The vitamins A, D, K2-MK4, and E; omega-3 and omega-6 fatty acids; conjugated linoleic acid (CLA); and trace minerals can all be found in butter from naturally raised cows.[2] [3] The Danish Institute of Agricultural Research has shown that organic milk has significantly more nutrients than conventional milk.[4] For example, they found, on average, 50% more vitamin E and 75% more Betacarotene in organic milk than in conventional milk. The study attributes these nutritional differences to the pasture that organically raised animals are allowed to graze.

Environmental toxins (like pesticides) can bioaccumulate in dairy products. Pastured and organically raised dairy animals are not exposed to these toxins. It is especially important to seek out dairy products from grass-based farms that use organic methods.

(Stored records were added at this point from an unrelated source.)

(* ===== verification/Http.v ===== *)
(** * Around the handlers

    The layers a request goes through: [middleware/request-sanitizer.middleware.ts],
    [guards/request-fingerprint-throttler.guard.ts], the two interceptors of
    [interceptors/], [filters/tee-exception.filter.ts], [health/health.controller.ts]
    and [logging/sanitized-logger.ts], composed the way [app.module.ts] and [main.ts]
    install them. The throttler of NestJS that the guard extends, and the handler, are
    parameters. *)

From Stdlib Require Import Ascii String SpecFloat.
From S2P Require Import Prelude JsText JsNumber Json JsonText JsCoerce Profile Blockchain.
Open Scope Z_scope.

(** ** request-sanitizer.middleware.ts *)

Definition IDENTIFYING_HEADERS : list string :=
  ["user-agent"; "referer"; "referrer"; "origin"; "x-forwarded-for"; "x-real-ip"; "x-client-ip";
   "cf-connecting-ip"; "true-client-ip"; "x-forwarded-proto"; "x-forwarded-host"; "forwarded"; "via";
   "accept-language"; "accept-encoding"; "accept-charset"; "dnt"; "sec-ch-ua"; "sec-ch-ua-mobile";
   "sec-ch-ua-platform"; "sec-fetch-site"; "sec-fetch-mode"; "sec-fetch-dest"]%string.

(** A connection; [configurable] is whether its address may still be redefined. *)
Record Socket : Type := { remoteAddress : string; remotePort : Z; configurable : bool }.

(** Node gives header names in lower case. *)
Record Request : Type := {
  req_headers : list (string * string);
  ip : string;
  ips : list string;
  socket : option Socket;
  req_body : jsv;
}.

Definition anonymous_socket : Socket := {| remoteAddress := "0.0.0.0"; remotePort := 0; configurable := false |}.

Definition use (req : Request) : Request :=
  {| req_headers := List.filter (fun kv => negb (bool_decide (kv.1 ∈ IDENTIFYING_HEADERS))) (req_headers req);
     ip := "0.0.0.0"; ips := [];
     socket := (fun s => if configurable s then anonymous_socket else s) <$> socket req;
     req_body := req_body req |}.

(** ** request-fingerprint-throttler.guard.ts *)

Definition RATE_LIMIT_HEADERS : list string :=
  ["X-RateLimit-Limit"; "X-RateLimit-Remaining"; "X-RateLimit-Reset"; "Retry-After"; "X-Retry-After";
   "RateLimit-Limit"; "RateLimit-Remaining"; "RateLimit-Reset"]%string.

(** The headers of a response, whose names are read in any case. *)
Definition headers : Type := list (string * string).

Definition removeHeader (name : string) (h : headers) : headers :=
  List.filter (fun kv => negb (bool_decide (toLowerCase kv.1 = toLowerCase name))) h.

Definition setHeader (name value : string) (h : headers) : headers := removeHeader name h ++ [(name, value)].

Definition remove_all (names : list string) (h : headers) : headers := fold_left (fun h n => removeHeader n h) names h.

(** What is sent: the delay is the milliseconds waited and the random part added. *)
Record Response (A : Type) : Type := {
  status : Z;
  res_headers : headers;
  body : A + string;
  delay : option (Z * number);
}.
Arguments status {A}.
Arguments res_headers {A}.
Arguments body {A}.
Arguments delay {A}.

Section Layers.
Context (sha256 : list byte -> list byte).

(** [req.body || {}]. *)
Definition body_or_empty (body : jsv) : json :=
  match body with Some v => if js_truthy body then v else JObj [] | None => JObj [] end.

Definition getTracker (now : Z) (req : Request) : string :=
  to_hex (sha256 (utf8 (JSON_text (body_or_empty (req_body req)) ++ code_units (toString (now / 60000))))).

Definition throttled : exn := ThrottlerException "Request temporarily unavailable".

(** [canActivate]: [passes] is the answer of the guard of NestJS for the tracker, with the
    headers it sets; the headers are removed on every path. *)
Definition canActivate (passes : string -> headers -> headers * bool) (now : Z) (req : Request) (h : headers)
  : headers * result unit :=
  let '(h, ok) := passes (getTracker now req) h in
  (remove_all RATE_LIMIT_HEADERS h, if ok then Ok tt else Throw throttled).

(** ** The interceptors *)

Definition REVEALING_HEADERS : list string :=
  ["x-powered-by"; "x-request-id"; "x-correlation-id"; "x-response-time"; "x-runtime"; "x-transaction-id";
   "x-trace-id"; "x-span-id"; "server"; "etag"; "last-modified"; "via"; "x-cache"; "x-cache-hits";
   "x-served-by"; "x-timer"; "x-backend-server"; "x-varnish"; "age"; "cf-ray"; "cf-cache-status";
   "x-amz-cf-id"; "x-amz-cf-pop"; "x-azure-ref"]%string.

(** [tap]: run when the handler gives a value, not when it throws. *)
Definition sanitize_metadata {A} (r : result A) (h : headers) : headers :=
  match r with
  | Ok _ =>
      let h := remove_all REVEALING_HEADERS h in
      let h := setHeader "Cache-Control" "no-store, no-cache, must-revalidate, private" h in
      let h := setHeader "Pragma" "no-cache" h in
      let h := setHeader "Expires" "0" h in
      removeHeader "Vary" h
  | Throw _ => h
  end.

Definition MIN_RESPONSE_TIME (e : env) : Z := if bool_decide (e !! "NODE_ENV"%string = Some "test"%string) then 10 else 100.

(** The delay before the value is sent on, [mergeMap] being skipped on an error;
    [random] is [Math.random()]. *)
Definition timing_delay {A} (e : env) (elapsed : Z) (random : number) (r : result A) : option (Z * number) :=
  match r with
  | Ok _ => Some (Z.max 0 (MIN_RESPONSE_TIME e - elapsed), nmul random (num 20))
  | Throw _ => None
  end.

(** ** tee-exception.filter.ts *)

Definition exception_status (e : exn) : Z := match e with HttpException s _ => s | JsError _ _ => 500 end.

Definition catch (e : exn) : Z * string :=
  (exception_status e,
   if exception_status e =? 500 then "Internal server error"%string
   else match e with HttpException _ m => m | JsError _ _ => "Internal server error"%string end).

(** ** A request through all of them *)

(** The middleware, the guard, then the handler inside the interceptors, and the filter
    on what any of them throws. [h] are the headers set so far; the handler gives its
    result with the time it took and the headers it leaves. *)
Definition respond {A} (e : env) (passes : string -> headers -> headers * bool) (now : Z) (random : number)
  (handler : Request -> headers -> result A * Z * headers) (req : Request) (h : headers) : Response A :=
  let req := use req in
  let '(h, admitted) := canActivate passes now req h in
  match admitted with
  | Throw ex => {| status := (catch ex).1; res_headers := h; body := inr (catch ex).2; delay := None |}
  | Ok _ =>
      let '(r, elapsed, h) := handler req h in
      {| status := match r with Ok _ => 200 | Throw ex => (catch ex).1 end;
         res_headers := sanitize_metadata r h;
         body := match r with Ok a => inl a | Throw ex => inr (catch ex).2 end;
         delay := timing_delay e elapsed random r |}
  end.
End Layers.

(** ** health.controller.ts *)

(** A status with its timestamp. *)
Definition check (now : Z) : string * Z := ("ok"%string, now).
Definition live (now : Z) : string * Z := ("alive"%string, now).

Definition ready (e : env) (now : Z) (s : BlockchainService) : result (string * Z) :=
  let* prod := isProd e in
  if prod && negb (Blockchain.isAvailable s) then Throw (ServiceUnavailableException "LongjingCredits does not answer yet")
  else Ok ("ready"%string, now).

(** ** sanitized-logger.ts: the lines written *)

Definition SAFE_PREFIXES : list string :=
  ["NestFactory"; "InstanceLoader"; "RoutesResolver"; "RouterExplorer"; "NestApplication"]%string.

Definition isSafe (context : option string) : bool :=
  match context with Some c => existsb (startsWith c) SAFE_PREFIXES | None => false end.

Definition log_line (tag message : string) (context : option string) : list string :=
  if isSafe context then ["[" +:+ tag +:+ "] " +:+ default "undefined" context +:+ ": " +:+ message]%string else [].

Definition log (message : string) (context : option string) : list string := log_line "LOG" message context.

(** [message?.split('\n')[0]]; the trace is not read. *)
Definition log_error (message trace : string) (context : option string) : list string :=
  log_line "ERR" (default EmptyString (head (split "010"%char message))) context.

Definition log_warn (message : string) (context : option string) : list string := log_line "WARN" message context.
Definition log_debug : list string := [].
Definition log_verbose : list string := [].

(** ** Properties *)

Ltac by_computation :=
  match goal with |- ?P => refine (bool_decide_unpack P _); vm_compute; exact I end.

Definition same_name (a b : string) : Prop := toLowerCase a = toLowerCase b.

#[export] Instance same_name_dec a b : Decision (same_name a b).
Proof. unfold same_name. apply _. Defined.

Lemma In_removeHeader n h kv : In kv (removeHeader n h) ↔ In kv h ∧ ¬ same_name kv.1 n.
Proof. unfold removeHeader, same_name. by rewrite filter_In, negb_true_iff, bool_decide_eq_false. Qed.

Lemma In_remove_all names h kv : In kv (remove_all names h) ↔ In kv h ∧ Forall (λ n, ¬ same_name kv.1 n) names.
Proof.
  unfold remove_all. revert h. induction names as [|n names IH]; intros h; simpl.
  - split; [by intros ?; split|tauto].
  - rewrite IH, In_removeHeader, Forall_cons. tauto.
Qed.

Lemma In_setHeader n v h kv : In kv (setHeader n v h) ↔ (In kv h ∧ ¬ same_name kv.1 n) ∨ kv = (n, v).
Proof. unfold setHeader. rewrite in_app_iff, In_removeHeader. simpl. naive_solver. Qed.

Lemma In_sanitized {A} (a : A) h kv : In kv (sanitize_metadata (Ok a) h) →
  Forall (λ n, ¬ same_name kv.1 n) REVEALING_HEADERS ∧ ¬ same_name kv.1 "Vary"
  ∧ (same_name kv.1 "Cache-Control" → kv.2 = "no-store, no-cache, must-revalidate, private"%string).
Proof.
  unfold sanitize_metadata. rewrite In_removeHeader, !In_setHeader, In_remove_all.
  intros [[[[[[[[_ Hr] Hc]|E] _]|E] _]|E] Hv]; [by split_and!|subst..];
    (split_and!; [by_computation|assumption|]);
    [done|intros Hname; vm_compute in Hname; discriminate..].
Qed.

Lemma sanitized_sets {A} (a : A) h :
  In ("Cache-Control", "no-store, no-cache, must-revalidate, private")%string (sanitize_metadata (Ok a) h).
Proof.
  unfold sanitize_metadata. rewrite In_removeHeader, !In_setHeader.
  split; [|by_computation].
  left. split; [|by_computation].
  left. split; [by right|by_computation].
Qed.

(** What leaves the server when a handler succeeds: no header that reveals the stack or
    correlates requests, caching forbidden, and no answer sooner than the least time;
    when it fails with anything but an HTTP exception, only the generic message. *)
Theorem responses_reveal_nothing {A} sha256 e passes now random (handler : Request → headers → result A * Z * headers) req h :
  let r := respond sha256 e passes now random handler req h in
  (∀ a, body r = inl a →
     status r = 200 ∧ Forall (λ kv, Forall (λ n, ¬ same_name kv.1 n) REVEALING_HEADERS) (res_headers r)
     ∧ In ("Cache-Control", "no-store, no-cache, must-revalidate, private")%string (res_headers r)
     ∧ ∃ elapsed wait jitter, delay r = Some (wait, jitter) ∧ MIN_RESPONSE_TIME e <= elapsed + wait ∧ 0 <= wait
         ∧ snd (fst (handler (use req) (fst (canActivate sha256 passes now (use req) h)))) = elapsed)
  ∧ (status r = 500 → body r = inr "Internal server error"%string).
Proof.
  unfold respond. destruct (canActivate _ _ _ _ _) as [h' [[]|ex]]; cbn [status body res_headers delay fst snd].
  - destruct (handler (use req) h') as [[[a|ex] elapsed] h''] eqn:Eh; cbn [status body res_headers delay fst snd].
    + split; [|done]. intros a' [= <-]. split_and!; [done| |apply sanitized_sets|].
      * apply Forall_forall. intros kv Hin. apply list_elem_of_In in Hin. by apply In_sanitized in Hin as [? _].
      * eexists elapsed, _, _. split_and!; [reflexivity|generalize (MIN_RESPONSE_TIME e); lia|apply Z.le_max_l|done].
    + split; [done|]. unfold catch. cbn [fst snd]. intros ->. by rewrite Z.eqb_refl.
  - split; [done|]. unfold catch. cbn [fst snd]. intros ->. by rewrite Z.eqb_refl.
Qed.

(** The interceptors act on values only: a refusal keeps the headers as they are and is
    sent at once, so its time tells which check failed. *)
Theorem refusals_are_not_protected {A} sha256 e passes now random (handler : Request → headers → result A * Z * headers) req h :
  let r := respond sha256 e passes now random handler req h in
  (∀ m, body r = inr m → delay r = None)
  ∧ ∀ h1 ex elapsed h2, canActivate sha256 passes now (use req) h = (h1, Ok tt) →
      handler (use req) h1 = (Throw ex, elapsed, h2) → res_headers r = h2.
Proof.
  unfold respond. destruct (canActivate _ _ _ _ _) as [h' [[]|ex]]; cbn [status body res_headers delay fst snd].
  - destruct (handler (use req) h') as [[[a|ex] elapsed] h''] eqn:Eh; cbn [status body res_headers delay fst snd].
    + split; [done|]. intros h1 ex elapsed' h2 [= <-] E. by rewrite E in Eh.
    + split; [done|]. intros h1 ex' elapsed' h2 [= <-] E. rewrite E in Eh. by injection Eh.
  - split; [done|]. congruence.
Qed.

(** Requests without a body, such as every GET, share one tracker whoever sends them:
    they are throttled together. *)
Theorem bodyless_requests_share_a_tracker sha256 now now' req req' :
  req_body req = None → req_body req' = None → now / 60000 = now' / 60000 →
  getTracker sha256 now req = getTracker sha256 now' req'.
Proof. unfold getTracker. by intros -> -> ->. Qed.

(** The request a handler sees carries nothing of its sender but the body and headers
    that are not identifying. *)
Theorem use_anonymises req :
  ip (use req) = "0.0.0.0"%string ∧ ips (use req) = [] ∧ req_body (use req) = req_body req
  ∧ (∀ kv, In kv (req_headers (use req)) ↔ In kv (req_headers req) ∧ kv.1 ∉ IDENTIFYING_HEADERS)
  ∧ (∀ s, socket req = Some s → configurable s = true → socket (use req) = Some anonymous_socket)
  ∧ use (use req) = use req.
Proof.
  split_and!; try done.
  - intros kv. simpl. by rewrite filter_In, negb_true_iff, bool_decide_eq_false.
  - intros s E Hc. simpl. by rewrite E; simpl; rewrite Hc.
  - unfold use. simpl. f_equal.
    + induction (req_headers req) as [|kv l IH]; simpl; [done|].
      destruct (negb _) eqn:E; simpl; [by rewrite E, IH|done].
    + destruct (socket req) as [s|]; simpl; [|done]. by destruct (configurable s) eqn:E; simpl; rewrite ?E.
Qed.

(** In production the readiness probe fails exactly while the contract is not connected. *)
Theorem ready_iff e now s : isProd e = Ok true → is_ok (ready e now s) = Blockchain.isAvailable s.
Proof. unfold ready. intros ->. simpl. by destruct (Blockchain.isAvailable s). Qed.

(** The production logger writes nothing outside the framework's own contexts. *)
Theorem logger_is_silent context message trace : isSafe context = false →
  log message context = [] ∧ log_error message trace context = [] ∧ log_warn message context = [].
Proof. unfold log, log_error, log_warn, log_line. by intros ->. Qed.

Making your own high-vitamin butter from local, high-quality cream is straightforward. The food processor is your modern butter churn. The only ingredient required is the cream. If possible, talk with the dairy and ask when the spring (or fall) grass will peak and plan to make butter at that time. Watch the local weather and the grass in your neighborhood. Here, in the Pacific Northwest, the grass grows fastest when the sun shines after a few days of rain. We’ve had a few weeks of this type of weather. It’s time to bask in the nutritious luxury of spring butter!

This was shared on Real Food Wednesday.

[1] Jessica Prentice, Full Moon Feast (White River Junction: Chelsea Green, 2006) (p. 97).

[2] Chris Masterjohn, “On the Trail of the Elusive X-Factor: A Sixty-Two-Year-Old Mystery Finally Solved, ” www.westonaprice.org/abcs-of-nutrition/175-x-factor-is-vitamin-k2(2008).

[3] Sally Fallon Nourishing Traditions (Washington, New Trends, 2001) (pp. 15-17).